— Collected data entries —
- - - -

(* ===== verification/TokenFacts.v ===== *)
(** * What the token handlers do when they succeed

    Views of a store through the token program's account layouts, and the
    inversion of the handlers' primitive steps: reading and writing packed
    accounts. *)
From S2P Require Import Prelude Machine Sdk TokenInstruction TokenState TokenCodec TokenProcessor.

(** ** Views of a store *)
(** the cell at [k] holds a [T] (initialised or not) *)
Definition decodes (T : Type) `{Pack T} (s : Store) (k : Pubkey) (v : T) : Prop :=
  length (cell_data (get_cell s k)) = pack_LEN T /\ unpack_from_slice (cell_data (get_cell s k)) = Ok v.
#[global] Arguments decodes T {_} s k v.
(** the cell at [k] holds an initialised [T] *)
Definition holds (T : Type) `{Pack T} (s : Store) (k : Pubkey) (v : T) : Prop :=
  decodes T s k v /\ pack_is_initialized v = true.
#[global] Arguments holds T {_} s k v.

Lemma decodes_inj {T} `{Pack T} s k (v v' : T) : decodes T s k v -> decodes T s k v' -> v = v'.
Proof. intros [_ E] [_ E']. congruence. Qed.
Lemma decodes_wf {T} `{PackLaws T} s k (v : T) : decodes T s k v -> pack_wf v.
Proof. intros [? ?]. by eapply unpack_wf. Qed.
Lemma decodes_get_cell {T} `{Pack T} s s' k (v : T) :
  cell_data (get_cell s k) = cell_data (get_cell s' k) -> decodes T s k v -> decodes T s' k v.
Proof. unfold decodes. by intros ->. Qed.

(** [s'] is [s] with [v] packed into the cell at [k] *)
Definition writes {T} `{Pack T} (s : Store) (k : Pubkey) (v : T) (s' : Store) : Prop :=
  exists d, pack_into_slice v (cell_data (get_cell s k)) = Ok d /\ s' = set_data s k d.

Section Writes.
Context {T : Type} `{PackLaws T}.
Implicit Types (v : T) (s : Store) (k : Pubkey).
Lemma writes_decodes s k v v0 s' :
  decodes T s k v0 -> pack_wf v -> writes s k v s' -> decodes T s' k v.
Proof.
  intros [Hl _] Hw (d & Hp & ->). destruct (pack_roundtrip _ v Hl Hw) as (d' & Hp' & ? & ?).
  rewrite Hp in Hp'. injection Hp' as <-. unfold decodes.
  by rewrite data_set_data, decide_True by done.
Qed.
Lemma writes_data_ne s k v s' k' :
  k <> k' -> writes s k v s' -> get_cell s' k' = get_cell s k'.
Proof. intros Hne (d & _ & ->). by rewrite get_cell_set_data, decide_False by done. Qed.
Lemma writes_lamports s k v s' k' :
  writes s k v s' -> cell_lamports (get_cell s' k') = cell_lamports (get_cell s k').
Proof. intros (d & _ & ->). by rewrite lamports_set_data. Qed.
Lemma writes_owner s k v s' k' :
  writes s k v s' -> cell_owner (get_cell s' k') = cell_owner (get_cell s k').
Proof. intros (d & _ & ->). by rewrite owner_set_data. Qed.
Lemma writes_same s k v s' : decodes T s k v -> writes s k v s' -> forall k', get_cell s' k' = get_cell s k'.
Proof.
  intros [Hl Hu] (d & Hp & ->) k'. rewrite (pack_repack _ v Hl Hu) in Hp. injection Hp as <-.
  rewrite get_cell_set_data. case_decide; [|done]. subst. by destruct (get_cell s k').
Qed.
End Writes.

Section TokenFacts.
Context `{SDK : SolanaSdk} {LAWS : SolanaSdkLaws SDK}.
Implicit Types (s : Store) (i : AccountInfo).

Lemma unpack_info_Ok (T : Type) `{Pack T} i s v s' :
  unpack_info T i s = (Ok v, s') <-> s = s' /\ holds T s (key i) v.
Proof.
  unfold unpack_info, borrow_data, holds, decodes. rewrite stM_bind_Ok. setoid_rewrite gets_Ok.
  setoid_rewrite lift_Ok. setoid_rewrite pack_unpack_Ok. naive_solver.
Qed.
Lemma unpack_unchecked_info_Ok (T : Type) `{Pack T} i s v s' :
  unpack_unchecked_info T i s = (Ok v, s') <-> s = s' /\ decodes T s (key i) v.
Proof.
  unfold unpack_unchecked_info, borrow_data, decodes. rewrite stM_bind_Ok. setoid_rewrite gets_Ok.
  setoid_rewrite lift_Ok. setoid_rewrite pack_unpack_unchecked_Ok. naive_solver.
Qed.
Lemma pack_info_Ok (T : Type) `{Pack T} (v : T) i s u s' :
  pack_info v i s = (Ok u, s') -> writes s (key i) v s'.
Proof.
  unfold pack_info, borrow_data, write_data, writes. intros Hr. inv_run.
  match goal with H : pack_pack _ _ = Ok _ |- _ => apply pack_pack_Ok in H as [? ?] end. eauto.
Qed.
End TokenFacts.

Ltac inv_run_token :=
  match goal with
  | H : next_info _ _ = (Ok ?p, _) |- _ =>
      is_var p; destruct p
  | H : next_info _ _ = (Ok (_, _), _) |- _ => apply next_info_Ok in H as [? ?]
  | H : unpack_info _ _ _ = (Ok _, _) |- _ => apply unpack_info_Ok in H as [? H]
  | H : unpack_unchecked_info _ _ _ = (Ok _, _) |- _ => apply unpack_unchecked_info_Ok in H as [? H]
  | H : pack_info _ _ _ = (Ok _, _) |- _ => apply pack_info_Ok in H
  | H : checked_add _ _ = Some _ |- _ => apply checked_add_Some in H as [? ?]
  | H : checked_sub _ _ = Some _ |- _ => apply checked_sub_Some in H as [? ?]
  | H : owner_of _ _ = (Ok _, _) |- _ => unfold owner_of in H
  | H : data_len _ _ = (Ok _, _) |- _ => unfold data_len in H
  | H : lamports _ _ = (Ok _, _) |- _ => unfold lamports in H
  | H : borrow_data _ _ = (Ok _, _) |- _ => unfold borrow_data in H
  | H : set_lamports _ _ _ = (Ok _, _) |- _ => unfold set_lamports in H
  | H : read_rent _ _ = (Ok _, _) |- _ => unfold read_rent, cell_of in H
  end.
Ltac inv_run_ext ::= inv_run_token.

- - - -

Now write the data shown above out again, word for word.

— Result of this exercise —
(* ===== verification/TokenFacts.v ===== *)
(** * What the token handlers do when they succeed

    Views of a store through the token program's account layouts, and the
    inversion of the handlers' primitive steps: reading and writing packed
    accounts. *)
From S2P Require Import Prelude Machine Sdk TokenInstruction TokenState TokenCodec TokenProcessor.

(** ** Views of a store *)
(** the cell at [k] holds a [T] (initialised or not) *)
Definition decodes (T : Type) `{Pack T} (s : Store) (k : Pubkey) (v : T) : Prop :=
  length (cell_data (get_cell s k)) = pack_LEN T /\ unpack_from_slice (cell_data (get_cell s k)) = Ok v.
#[global] Arguments decodes T {_} s k v.
(** the cell at [k] holds an initialised [T] *)
Definition holds (T : Type) `{Pack T} (s : Store) (k : Pubkey) (v : T) : Prop :=
  decodes T s k v /\ pack_is_initialized v = true.
#[global] Arguments holds T {_} s k v.

Lemma decodes_inj {T} `{Pack T} s k (v v' : T) : decodes T s k v -> decodes T s k v' -> v = v'.
Proof. intros [_ E] [_ E']. congruence. Qed.
Lemma decodes_wf {T} `{PackLaws T} s k (v : T) : decodes T s k v -> pack_wf v.
Proof. intros [? ?]. by eapply unpack_wf. Qed.
Lemma decodes_get_cell {T} `{Pack T} s s' k (v : T) :
  cell_data (get_cell s k) = cell_data (get_cell s' k) -> decodes T s k v -> decodes T s' k v.
Proof. unfold decodes. by intros ->. Qed.

(** [s'] is [s] with [v] packed into the cell at [k] *)
Definition writes {T} `{Pack T} (s : Store) (k : Pubkey) (v : T) (s' : Store) : Prop :=
  exists d, pack_into_slice v (cell_data (get_cell s k)) = Ok d /\ s' = set_data s k d.

Section Writes.
Context {T : Type} `{PackLaws T}.
Implicit Types (v : T) (s : Store) (k : Pubkey).
Lemma writes_decodes s k v v0 s' :
  decodes T s k v0 -> pack_wf v -> writes s k v s' -> decodes T s' k v.
Proof.
  intros [Hl _] Hw (d & Hp & ->). destruct (pack_roundtrip _ v Hl Hw) as (d' & Hp' & ? & ?).
  rewrite Hp in Hp'. injection Hp' as <-. unfold decodes.
  by rewrite data_set_data, decide_True by done.
Qed.
Lemma writes_data_ne s k v s' k' :
  k <> k' -> writes s k v s' -> get_cell s' k' = get_cell s k'.
Proof. intros Hne (d & _ & ->). by rewrite get_cell_set_data, decide_False by done. Qed.
Lemma writes_lamports s k v s' k' :
  writes s k v s' -> cell_lamports (get_cell s' k') = cell_lamports (get_cell s k').
Proof. intros (d & _ & ->). by rewrite lamports_set_data. Qed.
Lemma writes_owner s k v s' k' :
  writes s k v s' -> cell_owner (get_cell s' k') = cell_owner (get_cell s k').
Proof. intros (d & _ & ->). by rewrite owner_set_data. Qed.
Lemma writes_same s k v s' : decodes T s k v -> writes s k v s' -> forall k', get_cell s' k' = get_cell s k'.
Proof.
  intros [Hl Hu] (d & Hp & ->) k'. rewrite (pack_repack _ v Hl Hu) in Hp. injection Hp as <-.
  rewrite get_cell_set_data. case_decide; [|done]. subst. by destruct (get_cell s k').
Qed.
End Writes.

Section TokenFacts.
Context `{SDK : SolanaSdk} {LAWS : SolanaSdkLaws SDK}.
Implicit Types (s : Store) (i : AccountInfo).

Lemma unpack_info_Ok (T : Type) `{Pack T} i s v s' :
  unpack_info T i s = (Ok v, s') <-> s = s' /\ holds T s (key i) v.
Proof.
  unfold unpack_info, borrow_data, holds, decodes. rewrite stM_bind_Ok. setoid_rewrite gets_Ok.
  setoid_rewrite lift_Ok. setoid_rewrite pack_unpack_Ok. naive_solver.
Qed.
Lemma unpack_unchecked_info_Ok (T : Type) `{Pack T} i s v s' :
  unpack_unchecked_info T i s = (Ok v, s') <-> s = s' /\ decodes T s (key i) v.
Proof.
  unfold unpack_unchecked_info, borrow_data, decodes. rewrite stM_bind_Ok. setoid_rewrite gets_Ok.
  setoid_rewrite lift_Ok. setoid_rewrite pack_unpack_unchecked_Ok. naive_solver.
Qed.
Lemma pack_info_Ok (T : Type) `{Pack T} (v : T) i s u s' :
  pack_info v i s = (Ok u, s') -> writes s (key i) v s'.
Proof.
  unfold pack_info, borrow_data, write_data, writes. intros Hr. inv_run.
  match goal with H : pack_pack _ _ = Ok _ |- _ => apply pack_pack_Ok in H as [? ?] end. eauto.
Qed.
End TokenFacts.

Ltac inv_run_token :=
  match goal with
  | H : next_info _ _ = (Ok ?p, _) |- _ =>
      is_var p; destruct p
  | H : next_info _ _ = (Ok (_, _), _) |- _ => apply next_info_Ok in H as [? ?]
  | H : unpack_info _ _ _ = (Ok _, _) |- _ => apply unpack_info_Ok in H as [? H]
  | H : unpack_unchecked_info _ _ _ = (Ok _, _) |- _ => apply unpack_unchecked_info_Ok in H as [? H]
  | H : pack_info _ _ _ = (Ok _, _) |- _ => apply pack_info_Ok in H
  | H : checked_add _ _ = Some _ |- _ => apply checked_add_Some in H as [? ?]
  | H : checked_sub _ _ = Some _ |- _ => apply checked_sub_Some in H as [? ?]
  | H : owner_of _ _ = (Ok _, _) |- _ => unfold owner_of in H
  | H : data_len _ _ = (Ok _, _) |- _ => unfold data_len in H
  | H : lamports _ _ = (Ok _, _) |- _ => unfold lamports in H
  | H : borrow_data _ _ = (Ok _, _) |- _ => unfold borrow_data in H
  | H : set_lamports _ _ _ = (Ok _, _) |- _ => unfold set_lamports in H
  | H : read_rent _ _ = (Ok _, _) |- _ => unfold read_rent, cell_of in H
  end.
Ltac inv_run_ext ::= inv_run_token.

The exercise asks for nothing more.